Interviews

How to Create a Rumble in the Rain, With The Outsiders Creators Danya Taymor and the Kuperman Brothers

Learn how they staged a major fight scene in an onstage rainstorm.

In the Broadway musical version of S.E. Hinton’s The Outsiders, director Danya Taymor notes, the bodies of the actors are as important an element as the actual design. So when she and choreographers Jeff and Rick Kuperman were coming up with concepts for the show’s climactic “Rumble,” they needed to figure out a way to make it look both safe and realistic — which also meant rain, dirt, and blood flying alongside the punches the characters were throwing. How did they do it? Find out here.

13. The Outsiders The Rumble 02 Photo by Matthew Murphy
The rumble scene from the Broadway production of The Outsiders
(© Matthew Murphy)

This conversation has been condensed and edited for clarity.

In The Outsiders, staging, choreography, fighting, and movement seem so intrinsically connected. How did you go about shaping all of that?
Danya Taymor: I wanted movement language and violence language to be created by the same brain. We didn’t want to have a fight choreographer and then a choreographer. I had met Rick and Jeff during the pandemic, and when I got this project, that meeting immediately came back to me. The other thing that was important for me was the aesthetic of bodies being one of the main scenic elements of the show, everything wanting to come from these young characters.

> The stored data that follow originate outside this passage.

(** Issuing adds only earned receipts, and keeps the receipts consistent. *)
Lemma issue_added db now ids issuer id res db' :
  _issue_integration_receipt_under_scope db now ids issuer id = Ok (res, db') ->
  exists new, db' = with_receipts db (db_receipts db ++ new) /\ (receipts_ok db -> receipts_ok db') /\
    forall r, r ∈ new -> exists ri, issuer = Some ri /\ mr_ticket_id r = id /\ earned db (ri_freshness_seconds ri) now r.
Proof.
  intros [->|(ri & r & db1 & -> & _ & E & T & M & I & H)]%issue_cases.
  { exists []. rewrite app_nil_r. split; [by destruct db|]. split; [done|]. by intros r ?%elem_of_nil. }
  assert (mr_milestone r = Fulfilled -> exists i, i ∈ db_receipts db /\ mr_milestone i = Integration /\
    generation i = generation r) as B by congruence.
  destruct (insert_receipt_ok _ _ _ I (earned_valid _ _ _ _ E) (earned_current _ _ _ _ E) B) as [-> K].
  destruct H as [->|(f & Ef & Tf & Mf & J)].
  - exists [r]. split; [done|]. split; [done|]. intros x ->%list_elem_of_singleton. by exists ri.
  - assert (mr_milestone f = Fulfilled -> exists i, i ∈ db_receipts (with_receipts db (db_receipts db ++ [r])) /\
      mr_milestone i = Integration /\ generation i = generation f) as B'.
    { intros _. exists r. split; [cbn; set_solver|]. split; [done|]. eapply earned_same; [done..|congruence]. }
    destruct (insert_receipt_ok _ _ _ J (earned_valid _ _ _ _ Ef) (earned_current _ _ _ _ Ef) B') as [-> K'].
    exists [r; f]. cbn [with_receipts db_receipts]. split; [by rewrite <- app_assoc|].
    split; [by intros Hok; apply K', K|].
    intros x [-> | [-> | Hx]%elem_of_cons ]%elem_of_cons; [by exists ri..|]. by apply elem_of_nil in Hx.
Qed.

Lemma accept_added db now id settings ticket_id actor caller rationale rev attempt digest r db' :
  accept db now id settings ticket_id actor caller rationale rev attempt digest = Ok (r, db') ->
  exists new, db' = with_receipts db (db_receipts db ++ new) /\ (receipts_ok db -> receipts_ok db') /\
    forall x, x ∈ new -> mr_ticket_id x = ticket_id /\ earned db (st_freshness_seconds settings) now x.
Proof.
  intros (T & M & _ & _ & _ & [[-> _]|(E & _ & I & _ & B)])%accept_cases.
  { exists []. rewrite app_nil_r. split; [by destruct db|]. split; [done|]. by intros x ?%elem_of_nil. }
  destruct (insert_receipt_ok _ _ _ I (earned_valid _ _ _ _ E) (earned_current _ _ _ _ E) (fun _ => B)) as [-> K].
  exists [r]. split; [done|]. split; [done|]. by intros x ->%list_elem_of_singleton.
Qed.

Jeff Kuperman: I remember reading the script and being excited because I didn’t know what we were going to do with it. It’s written almost cinematically. They jump on a train and escape into the night. That’s going to be a fun challenge. When we got to the Rumble, one of the stage directions that stuck out to me was that there’s no music. It’s just the sounds of fists detonating into flesh. It became clear that sound design was going to be super important. After we had done a workshop and it became clear that the idea was working, we had to think about how to proliferate the idea backwards into all the instances of violence. We found the one thing we wanted to explore and unlocked a movement language based on that.

How was that all divided up amongst yourselves?
Danya: We worked together a lot when we did the production in La Jolla, and then we were able to do some workshops between La Jolla and Broadway where we did even more research and development. We got to have a two-week movement workshop with the writers in the room, so by the time we got to Broadway, we had the vocabulary. Sometimes, Rick and Jeff would be working, and I would take other actors and do book scenes, and then we would put it all together. I feel like we share a brain, and the way the three of us work across lighting, sound, costumes, is fluid and unique. It’s nice to have two other people who you really trust and who you know are telling the same story. They’re brothers, but I like to joke that I’m the third sibling. And being older gives me the power.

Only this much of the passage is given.